Below are some entries. Repeat exactly the lines from the one with "(* src: protobuf/defs.rs 59-61" through the one with "Definition field_experimental (f", and only those.
━━━ Material shown ━━━
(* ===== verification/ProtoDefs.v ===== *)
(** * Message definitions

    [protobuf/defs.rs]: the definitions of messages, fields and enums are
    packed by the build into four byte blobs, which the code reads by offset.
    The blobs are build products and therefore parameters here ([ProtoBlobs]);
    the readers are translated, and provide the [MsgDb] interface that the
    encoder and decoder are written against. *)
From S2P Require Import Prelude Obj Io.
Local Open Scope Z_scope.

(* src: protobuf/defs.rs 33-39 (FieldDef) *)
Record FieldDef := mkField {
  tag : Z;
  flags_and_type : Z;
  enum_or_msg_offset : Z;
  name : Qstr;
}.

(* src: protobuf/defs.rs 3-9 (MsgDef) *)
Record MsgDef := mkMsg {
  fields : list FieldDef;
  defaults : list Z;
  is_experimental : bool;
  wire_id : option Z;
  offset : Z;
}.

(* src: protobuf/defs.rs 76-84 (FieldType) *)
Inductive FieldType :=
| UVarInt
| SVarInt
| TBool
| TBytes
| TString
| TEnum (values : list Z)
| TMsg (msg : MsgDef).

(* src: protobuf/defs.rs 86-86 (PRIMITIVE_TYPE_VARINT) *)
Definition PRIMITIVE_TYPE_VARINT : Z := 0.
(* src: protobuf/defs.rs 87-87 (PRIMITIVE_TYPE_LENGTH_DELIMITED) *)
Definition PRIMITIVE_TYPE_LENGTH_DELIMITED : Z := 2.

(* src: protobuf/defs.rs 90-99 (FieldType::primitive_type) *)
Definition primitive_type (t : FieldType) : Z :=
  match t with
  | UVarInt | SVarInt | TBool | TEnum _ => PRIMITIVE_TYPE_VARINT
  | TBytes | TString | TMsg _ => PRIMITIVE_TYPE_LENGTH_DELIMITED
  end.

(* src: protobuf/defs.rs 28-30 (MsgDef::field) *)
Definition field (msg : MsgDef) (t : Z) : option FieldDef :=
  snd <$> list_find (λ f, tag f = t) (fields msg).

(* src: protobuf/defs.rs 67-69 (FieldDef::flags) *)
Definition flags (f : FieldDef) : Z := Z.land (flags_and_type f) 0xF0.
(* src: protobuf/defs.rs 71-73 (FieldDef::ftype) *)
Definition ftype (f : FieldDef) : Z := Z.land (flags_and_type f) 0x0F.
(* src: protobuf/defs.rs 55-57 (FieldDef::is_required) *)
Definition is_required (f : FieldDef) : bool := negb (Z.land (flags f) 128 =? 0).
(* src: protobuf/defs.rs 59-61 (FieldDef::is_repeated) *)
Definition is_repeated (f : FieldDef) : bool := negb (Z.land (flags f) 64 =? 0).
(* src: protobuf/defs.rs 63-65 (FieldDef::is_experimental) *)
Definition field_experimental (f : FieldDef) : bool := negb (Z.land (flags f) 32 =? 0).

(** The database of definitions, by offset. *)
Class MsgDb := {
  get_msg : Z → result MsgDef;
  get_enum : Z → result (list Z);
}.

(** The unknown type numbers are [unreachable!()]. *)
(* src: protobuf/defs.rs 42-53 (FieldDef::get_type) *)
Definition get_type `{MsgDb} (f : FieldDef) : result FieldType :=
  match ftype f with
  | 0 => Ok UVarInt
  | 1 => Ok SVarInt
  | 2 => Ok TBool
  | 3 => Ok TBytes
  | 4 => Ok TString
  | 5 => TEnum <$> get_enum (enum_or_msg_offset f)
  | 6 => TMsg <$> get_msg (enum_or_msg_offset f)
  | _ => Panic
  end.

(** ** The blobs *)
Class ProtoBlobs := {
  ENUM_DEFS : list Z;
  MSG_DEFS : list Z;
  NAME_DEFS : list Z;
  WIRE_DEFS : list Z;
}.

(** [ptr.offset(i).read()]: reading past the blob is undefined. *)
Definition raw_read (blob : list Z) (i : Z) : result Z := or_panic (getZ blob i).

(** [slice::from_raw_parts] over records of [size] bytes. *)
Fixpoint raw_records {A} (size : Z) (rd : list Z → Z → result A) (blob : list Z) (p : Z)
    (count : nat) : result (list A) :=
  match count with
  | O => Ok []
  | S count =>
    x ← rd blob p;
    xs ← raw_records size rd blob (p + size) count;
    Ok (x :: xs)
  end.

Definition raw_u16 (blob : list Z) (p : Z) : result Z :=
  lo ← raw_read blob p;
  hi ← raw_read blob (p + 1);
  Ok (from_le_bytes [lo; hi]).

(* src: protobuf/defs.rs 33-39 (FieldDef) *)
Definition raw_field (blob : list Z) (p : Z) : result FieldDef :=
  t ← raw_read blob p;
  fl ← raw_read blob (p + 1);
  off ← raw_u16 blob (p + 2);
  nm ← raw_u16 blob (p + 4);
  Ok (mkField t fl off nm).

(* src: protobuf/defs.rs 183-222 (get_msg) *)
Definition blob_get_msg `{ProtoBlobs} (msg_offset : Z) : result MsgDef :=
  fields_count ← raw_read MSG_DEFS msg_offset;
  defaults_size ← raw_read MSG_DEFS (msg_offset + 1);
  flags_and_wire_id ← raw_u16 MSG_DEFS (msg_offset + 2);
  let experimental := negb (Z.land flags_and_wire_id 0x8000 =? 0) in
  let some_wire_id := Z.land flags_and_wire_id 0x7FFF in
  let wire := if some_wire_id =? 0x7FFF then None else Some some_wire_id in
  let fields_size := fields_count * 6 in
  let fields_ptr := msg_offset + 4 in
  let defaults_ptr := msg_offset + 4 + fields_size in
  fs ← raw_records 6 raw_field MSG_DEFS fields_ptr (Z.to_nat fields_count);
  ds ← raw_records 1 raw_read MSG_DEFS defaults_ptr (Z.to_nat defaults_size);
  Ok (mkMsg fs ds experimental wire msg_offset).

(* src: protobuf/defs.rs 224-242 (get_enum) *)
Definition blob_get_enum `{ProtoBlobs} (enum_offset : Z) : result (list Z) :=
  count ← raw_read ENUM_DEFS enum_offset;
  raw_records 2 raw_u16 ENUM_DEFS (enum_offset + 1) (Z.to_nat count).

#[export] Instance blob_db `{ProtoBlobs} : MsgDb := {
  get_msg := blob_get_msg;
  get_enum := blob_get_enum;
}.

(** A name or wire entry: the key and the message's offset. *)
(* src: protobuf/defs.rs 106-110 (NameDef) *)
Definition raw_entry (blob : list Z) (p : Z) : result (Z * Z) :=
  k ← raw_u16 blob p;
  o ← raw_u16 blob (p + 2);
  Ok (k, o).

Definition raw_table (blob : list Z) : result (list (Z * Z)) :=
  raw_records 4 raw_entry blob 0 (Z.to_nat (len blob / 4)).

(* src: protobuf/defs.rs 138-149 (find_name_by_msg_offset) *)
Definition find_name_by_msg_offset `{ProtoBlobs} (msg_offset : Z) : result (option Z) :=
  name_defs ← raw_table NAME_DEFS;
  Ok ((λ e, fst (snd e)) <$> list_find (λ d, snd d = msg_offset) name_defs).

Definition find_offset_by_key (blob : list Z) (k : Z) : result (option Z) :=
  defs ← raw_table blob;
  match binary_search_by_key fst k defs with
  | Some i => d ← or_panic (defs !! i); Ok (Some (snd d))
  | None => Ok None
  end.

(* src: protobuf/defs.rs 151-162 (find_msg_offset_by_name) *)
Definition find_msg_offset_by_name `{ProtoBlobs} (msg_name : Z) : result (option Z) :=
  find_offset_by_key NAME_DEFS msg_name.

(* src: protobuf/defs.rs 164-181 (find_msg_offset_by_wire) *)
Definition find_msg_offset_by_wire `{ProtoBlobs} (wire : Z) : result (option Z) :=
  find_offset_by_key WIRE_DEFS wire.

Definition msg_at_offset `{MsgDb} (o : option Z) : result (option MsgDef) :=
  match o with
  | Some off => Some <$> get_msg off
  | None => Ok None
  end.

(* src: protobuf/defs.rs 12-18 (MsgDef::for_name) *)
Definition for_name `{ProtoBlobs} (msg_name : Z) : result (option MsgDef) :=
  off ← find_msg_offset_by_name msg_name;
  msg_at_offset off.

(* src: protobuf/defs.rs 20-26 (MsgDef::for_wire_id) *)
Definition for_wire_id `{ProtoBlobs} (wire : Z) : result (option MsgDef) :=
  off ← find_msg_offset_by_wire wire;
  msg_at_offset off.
━━━
## Solved exercise
(* src: protobuf/defs.rs 59-61 (FieldDef::is_repeated) *)
Definition is_repeated (f : FieldDef) : bool := negb (Z.land (flags f) 64 =? 0).
(* src: protobuf/defs.rs 63-65 (FieldDef::is_experimental) *)
Definition field_experimental (f : FieldDef) : bool := negb (Z.land (flags f) 32 =? 0).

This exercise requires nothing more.